Tax Assistant Manager, Global Employer Services, Deloitte
A tax graduate programme, in an engaging and supportive work environment, is offering its candidates the opportunity to thrive and excel within the accounting and financial services sectors.
With ongoing support, networking, and flexible working practices, graduate programmes ensure candidates can thrive, achieve and evolve within an organisation. While the work may be challenging, and the continuing exams sometimes daunting, there are clear rewards for young people.
Supportive tax graduate programme
Ryan O’Brien, 25, joined the Deloitte Graduate Programme in the Cork office’s Global Employer Services (GES) line after studying International Business at the University of Limerick for four years.
Recently promoted to Assistant Tax Manager after completing the graduate programme and achieving highly in the accounting and tax exams, he points to the support offered as a key component in his success. He joined the graduate scheme in 2020. Covid-19 restrictions meant it was April 2021 before he got into the office. However, a previous internship with the company meant he already knew some colleagues.
Building finance qualifications
During the scheme, O’Brien worked through the rounds of the Chartered Accountants of Ireland exams, moving up the associate ladder as he passed each stage. He also took the Institute of Taxation exams, achieving first place in the ‘Tax Part 2’ exams this year. The graduate scheme offers much more in terms of work, with experience of different departments. “I was involved in engagement teams and client projects with hands-on experience from moment I joined the firm,” adds O’Brien.
Coaching from management
Graduates on the three-and-a-half-year programme are allocated a coach from management level and a buddy as a go-to point of contact to help with settling in. “Coming straight out of college into a professional services firm is a daunting experience, so, to have a buddy who has been in that position, and a coach, really helped,” says O’Brien. “It helps you fit into the Deloitte culture.”
Graduates on the three-and-a-half-year programme are allocated a coach from management level and a buddy as a go-to point of contact to help with settling in.

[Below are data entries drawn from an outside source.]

(** * Lorenz attractor scene: the numerical core of [scene.py]

    The script integrates the Lorenz equations from five nearby initial
    states and hands the sampled trajectories to a renderer.  This file
    embeds the numerical part:

    - [lorenz_system], the right-hand side of the equations;
    - [ode_solution_points], the wrapper around SciPy's [solve_ivp];
    - the ensemble set-up of [LorenzAttractor.construct].

    Python's [float] and NumPy's [float64] are IEEE 754 binary64 numbers,
    which is what Rocq's primitive [float] is, so arithmetic is modelled
    bit for bit.  SciPy's solver and manim's renderer are collaborators
    outside the repository and enter as section variables. *)

From Stdlib Require Import ZArith List Bool Lia.
From Stdlib Require Import Floats.
Import ListNotations.

Set Warnings "-inexact-float".

(** ** Exceptions and results *)

(** The exceptions the modelled statements can raise. *)
Inductive exn : Type :=
| ValueError          (* tuple unpacking of a state that has not 3 entries;
                         [np.arange] on a length it cannot compute or
                         that exceeds the index type *)
| ZeroDivisionError   (* [(stop - start) / step] with a zero step *)
| AttributeError      (* [.T] on a Python list *)
| SolverError.        (* whatever the solver itself raises *)

Inductive result (A : Type) : Type :=
| Ok (a : A)
| Raise (e : exn).

Arguments Ok {A} a.
Arguments Raise {A} e.

Definition bind {A B : Type} (r : result A) (k : A -> result B) : result B :=
  match r with
  | Ok a => k a
  | Raise e => Raise e
  end.

Notation "x <- r ;; k" := (bind r (fun x => k))
  (at level 61, r at next level, right associativity).

(** A keyword argument left out takes its default. *)
Definition kwarg (default : float) (given : option float) : float :=
  match given with
  | Some v => v
  | None => default
  end.

(** ** The dynamics function *)

Open Scope float_scope.

(** [x, y, z = state] *)
Definition unpack3 (state : list float) : result (float * float * float) :=
  match state with
  | [x; y; z] => Ok (x, y, z)
  | _ => Raise ValueError
  end.

Definition sigma_default : float := 10.
Definition rho_default : float := 28.
Definition beta_default : float := 8 / 3.

(** [def lorenz_system(t, state, sigma=10, rho=28, beta=8 / 3)].
    The integer defaults 10 and 28 meet float operands only, where Python
    converts them exactly. *)
Definition lorenz_system (t : float) (state : list float)
    (sigma rho beta : option float) : result (list float) :=
  let sigma := kwarg sigma_default sigma in
  let rho := kwarg rho_default rho in
  let beta := kwarg beta_default beta in
  xyz <- unpack3 state ;;
  let '(x, y, z) := xyz in
  let dxdt := sigma * (y - x) in
  let dydt := x * (rho - z) - y in
  let dzdt := x * y - beta * z in
  Ok [dxdt; dydt; dzdt].


(** The function object the scene passes around: [lorenz_system] with no
    keyword given. *)
Definition lorenz : float -> list float -> result (list float) :=
  fun t state => lorenz_system t state None None None.

(** ** The NumPy operations the wrapper uses *)

(** Conversion of a non-negative machine integer to a float, exact below
    2^53. *)
Definition float_of_Z (n : Z) : float := of_uint63 (Uint63.of_Z n).
Definition float_of_nat (n : nat) : float := float_of_Z (Z.of_nat n).

(** [ceil] of a float as an integer; [None] on infinities and NaN. *)
Definition SFceil (x : spec_float) : option Z :=
  match x with
  | S754_zero _ => Some 0%Z
  | S754_finite s m e =>
      let n := if s then Zneg m else Zpos m in
      Some match e with
           | Zneg k => (- ((- n) / 2 ^ Zpos k))%Z
           | _ => (n * 2 ^ e)%Z
           end
  | S754_infinity _ | S754_nan => None
  end.

Definition float_ceil (x : float) : option Z := SFceil (Prim2SF x).

(** The entries of [np.arange] once the length is known: the first two are
    stored as [start] and [start + step], the rest are filled in as
    [start + i * delta] with [delta] the difference of the first two. *)
Definition arange_fill (start step : float) (length : nat) : list float :=
  let next := start + step in
  let delta := next - start in
  map (fun i => match i with
                | O => start
                | S O => next
                | _ => start + float_of_nat i * delta
                end) (seq 0 length).

(** The length [np.arange] computes for Python scalars: the ceiling of the
    float quotient [(stop - start) / step].  A zero step raises in the
    division.  A quotient that is not a number raises [ValueError]; an
    infinite quotient, or a ceiling outside the index type, overflows in
    the length computation, which [np.arange] reports as [ValueError] too
    (maximum allowed size exceeded).  A quotient that has underflowed to
    zero from a non-empty range gives length one (zero if the quotient is
    negative); a length that is not positive gives the empty array. *)
Definition arange_length (start stop step : float) : result nat :=
  let next := stop - start in
  if is_zero step then Raise ZeroDivisionError
  else
    let val := next / step in
    match float_ceil val with
    | None => Raise ValueError
    | Some n =>
        if ((n <? - 2 ^ 63) || (2 ^ 63 <? n))%Z then Raise ValueError
        else if is_zero val && negb (is_zero next)
             then Ok (if get_sign val then 0%nat else 1%nat)
             else Ok (Z.to_nat n)
    end.
(** * Token validation and theme sync: a shallow embedding in Rocq

    This development embeds the token tooling of the design system:
    - [scripts/validate-tokens.js]   (stylesheet parser, graph, six rules, exit code),
    - [scripts/figma-sync-dry-run.js] (external token normalizer, validation gate, diff),
    - [scripts/figma-sync-apply.js]   (the apply engine, concatenated into
      [validate-tokens.js] in the repository: prompt, review, merge).

    JavaScript strings are modelled as [string]; each character is a code
    point below 256 ([ascii]), which covers the characters the regular
    expressions of the scripts distinguish.  A JavaScript [Map] is an
    association list in insertion order (its iteration order); [Map.set] on a
    present key updates the value in place, on an absent key appends. *)

From Stdlib Require Import String Ascii List Bool ZArith Lia Arith Permutation.
Import ListNotations.
Open Scope string_scope.
Open Scope nat_scope.

(* ------------------------------------------------------------------ *)
(** ** Characters and strings (JavaScript built-ins used by the scripts) *)

Module Text.

Definition code (c : ascii) : nat := nat_of_ascii c.

(** [\s] of a JavaScript regular expression, restricted to code points
    below 256: TAB, LF, VT, FF, CR, SPACE and NO-BREAK SPACE. *)
Definition is_ws (c : ascii) : bool :=
  let n := code c in
  ((9 <=? n) && (n <=? 13)) || (n =? 32) || (n =? 160).

(** Line terminators, the characters [.] does not match. *)
Definition is_lineterm (c : ascii) : bool :=
  let n := code c in (n =? 10) || (n =? 13).

(** [\w]: ASCII letters, digits and underscore. *)
Definition is_word (c : ascii) : bool :=
  let n := code c in
  ((48 <=? n) && (n <=? 57)) || ((65 <=? n) && (n <=? 90))
  || ((97 <=? n) && (n <=? 122)) || (n =? 95).

(** [[\w-]] *)
Definition is_name_char (c : ascii) : bool :=
  is_word c || Ascii.eqb c "-"%char.

(** [String.prototype.toLowerCase] on code points below 256. *)
Definition lower_char (c : ascii) : ascii :=
  let n := code c in
  if ((65 <=? n) && (n <=? 90)) || ((192 <=? n) && (n <=? 222) && negb (n =? 215))
  then ascii_of_nat (n + 32) else c.

Fixpoint to_lower (s : string) : string :=
  match s with
  | EmptyString => EmptyString
  | String c s' => String (lower_char c) (to_lower s')
  end.

Fixpoint ltrim (s : string) : string :=
  match s with
  | EmptyString => EmptyString
  | String c s' => if is_ws c then ltrim s' else s
  end.

Fixpoint drop_ws_list (l : list ascii) : list ascii :=
  match l with
  | [] => []
  | c :: l' => if is_ws c then drop_ws_list l' else l
  end.

Definition rtrim (s : string) : string :=
  string_of_list_ascii (rev (drop_ws_list (rev (list_ascii_of_string s)))).

(** [String.prototype.trim] *)
Definition trim (s : string) : string := rtrim (ltrim s).

(** [s.split('\n')] *)
Fixpoint split_lines (s : string) : list string :=
  match s with
  | EmptyString => [EmptyString]
  | String c s' =>
      if Ascii.eqb c "010"%char then EmptyString :: split_lines s'
      else match split_lines s' with
           | [] => [String c EmptyString]
           | l :: ls => String c l :: ls
           end
  end.

(** [(s.match(/c/g) || []).length] *)
Fixpoint count_char (c : ascii) (s : string) : nat :=
  match s with
  | EmptyString => 0
  | String d s' => (if Ascii.eqb c d then 1 else 0) + count_char c s'
  end.

(** The rest of [s] after the literal prefix [p], if [s] starts with it. *)
Fixpoint strip_prefix (p s : string) : option string :=
  match p, s with
  | EmptyString, _ => Some s
  | String a p', String b s' => if Ascii.eqb a b then strip_prefix p' s' else None
  | String _ _, EmptyString => None
  end.

(** [s.startsWith(p)] *)
Definition starts_with (p s : string) : bool :=
  match strip_prefix p s with Some _ => true | None => false end.

Fixpoint skip_ws (s : string) : string :=
  match s with
  | EmptyString => EmptyString
  | String c s' => if is_ws c then skip_ws s' else s
  end.

(** The maximal run of [[\w-]] at the start of [s], and the rest. *)
Fixpoint name_run (s : string) : string * string :=
  match s with
  | EmptyString => (EmptyString, EmptyString)
  | String c s' =>
      if is_name_char c then let (n, r) := name_run s' in (String c n, r)
      else (EmptyString, s)
  end.

Definition head_is (c : ascii) (s : string) : bool :=
  match s with String d _ => Ascii.eqb c d | EmptyString => false end.

End Text.

Import Text.

(* ------------------------------------------------------------------ *)
(** ** The regular expressions of the stylesheet parsers *)

Module Regex.

(** [\s*;] at the start of [s]. *)
Definition ws_then_semi (s : string) : bool := head_is ";"%char (skip_ws s).

(** The lazy group [(.+?)] followed by [\s*;]: the shortest non-empty
    prefix without line terminators after which [\s*;] matches. *)
Fixpoint lazy_value (s : string) : option string :=
  match s with
  | EmptyString => None
  | String c s' =>
      if is_lineterm c then None
      else if ws_then_semi s' then Some (String c EmptyString)
      else match lazy_value s' with
           | Some v => Some (String c v)
           | None => None
           end
  end.

(** [\s*(.+?)\s*;] after the colon: the greedy [\s*] gives back one
    whitespace character at a time when the rest fails. *)
Fixpoint value_after_colon (s : string) : option string :=
  match s with
  | String c s' =>
      if is_ws c then
        match value_after_colon s' with
        | Some v => Some v
        | None => lazy_value s
        end
      else lazy_value s
  | EmptyString => lazy_value s
  end.

(** [trimmed.match(/^(--[\w-]+)\s*:\s*(.+?)\s*;/)]: groups 1 and 2. *)
Definition match_def (t : string) : option (string * string) :=
  match strip_prefix "--" t with
  | None => None
  | Some r =>
      let (nm, rest) := name_run r in
      if String.eqb nm "" then None
      else match skip_ws rest with
           | String c r2 =>
               if Ascii.eqb c ":"%char then
                 match value_after_colon r2 with
                 | Some v => Some ("--" ++ nm, v)
                 | None => None
                 end
               else None
           | EmptyString => None
           end
  end.

(** [/^:root\s*\{/.test(trimmed)] *)
Definition is_root_open (t : string) : bool :=
  match strip_prefix ":root" t with
  | Some r => head_is "{"%char (skip_ws r)
  | None => false
  end.

(** [trimmed.match(/^@layer\s+([\w-]+)\s*\{/)]: group 1. *)
Definition match_layer (t : string) : option string :=
  match strip_prefix "@layer" t with
  | Some (String c r) =>
      if is_ws c then
        let (nm, rest) := name_run (skip_ws r) in
        if String.eqb nm "" then None
        else if head_is "{"%char (skip_ws rest) then Some nm else None
      else None
  | _ => None
  end.

(** One match of [/var\(\s*(--[\w-]+)/] at the start of [s]: group 1 and
    the length of the whole match. *)
Definition match_var_at (s : string) : option (string * nat) :=
  match strip_prefix "var(" s with
  | None => None
  | Some r =>
      let r2 := skip_ws r in
      match strip_prefix "--" r2 with
      | None => None
      | Some r3 =>
          let (nm, _) := name_run r3 in
          if String.eqb nm "" then None
          else Some ("--" ++ nm,
                     4 + (String.length r - String.length r2) + 2 + String.length nm)
      end
  end.

(** The [regex.exec] loop of a global regular expression: after a match
    the search resumes at its end ([skip] characters are passed over),
    otherwise one character further. *)
Fixpoint scan_var_refs (skip : nat) (s : string) : list string :=
  match s with
  | EmptyString => []
  | String _ s' =>
      match skip with
      | S k => scan_var_refs k s'
      | O =>
          match match_var_at s with
          | Some (nm, len) => nm :: scan_var_refs (len - 1) s'
          | None => scan_var_refs 0 s'
          end
      end
  end.

End Regex.

(** [extractVarRefs(value)] (validate-tokens.js) *)
Definition extractVarRefs (value : string) : list string :=
  Regex.scan_var_refs 0 value.

(* ------------------------------------------------------------------ *)
(** ** JavaScript [Map] and [Set] in insertion order *)

Module JsMap.

Section Map.
Context {V : Type}.

Fixpoint get (k : string) (m : list (string * V)) : option V :=
  match m with
  | [] => None
  | (k', v) :: m' => if String.eqb k k' then Some v else get k m'
  end.

Definition has (k : string) (m : list (string * V)) : bool :=
  match get k m with Some _ => true | None => false end.

(** [m.set(k, v)]: update in place, or append a new entry. *)
Fixpoint set (k : string) (v : V) (m : list (string * V)) : list (string * V) :=
  match m with
  | [] => [(k, v)]
  | (k', v') :: m' =>
      if String.eqb k k' then (k', v) :: m' else (k', v') :: set k v m'
  end.

Definition keys (m : list (string * V)) : list string := map fst m.

End Map.

(** [new Map(entries)]: later entries for a key overwrite earlier ones. *)
Definition of_entries {V} (l : list (string * V)) : list (string * V) :=
  fold_left (fun m '(k, v) => set k v m) l [].

(** [s.add(x)] on a [Set]. *)
Definition set_add (x : string) (s : list string) : list string :=
  if existsb (String.eqb x) s then s else app s [x].

End JsMap.

(* ------------------------------------------------------------------ *)
(** ** validate-tokens.js: tiers and the stylesheet parser *)

Inductive tier := Primitive | Semantic | Component | Base | Unknown.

With the regular exams and lectures, he points to the support structure in place for the graduate programme with flexible working practices, study leave and external facilitators offering additional sessions. For the final accounting exams, candidates have 12 weeks of paid study leave, which O’Brien says is invaluable but also an important investment for the company, as highlighted by the 95% pass rate among participants.
Inclusive and progressive programme
Advice he would give to students applying to the Tax Graduate Programme is to speak with those already doing the course, visit the company website and do relevant research.
“Look at which area you might want to go into — be that tax, audit, risk advisor, financial services or consulting, and give time to the application process.” He also emphasises that it is not essential to have college qualifications in tax or accounting to apply.
For those securing a place on the programme, he urges them to get to know people, attend events for graduates and network. “One of the most important things once on the scheme is to gauge how you are progressing,” he says. “The company has an open-door policy where you can constantly request feedback, and there is a dedicated feedback platform, so ask people how you are getting on, what you could work on better and how you can improve.”
Opportunities for growth
O’Brien believes talent is recognised within the company with opportunities for promotion to manager and senior manager-level and beyond. “Deloitte really do value people, and if you want to progress, the firm will recognise that,” he says. “It is not a walk in the park; the graduate programme is challenging, but once you have those letters after your name, it is all worth it, and the support has been exceptional.”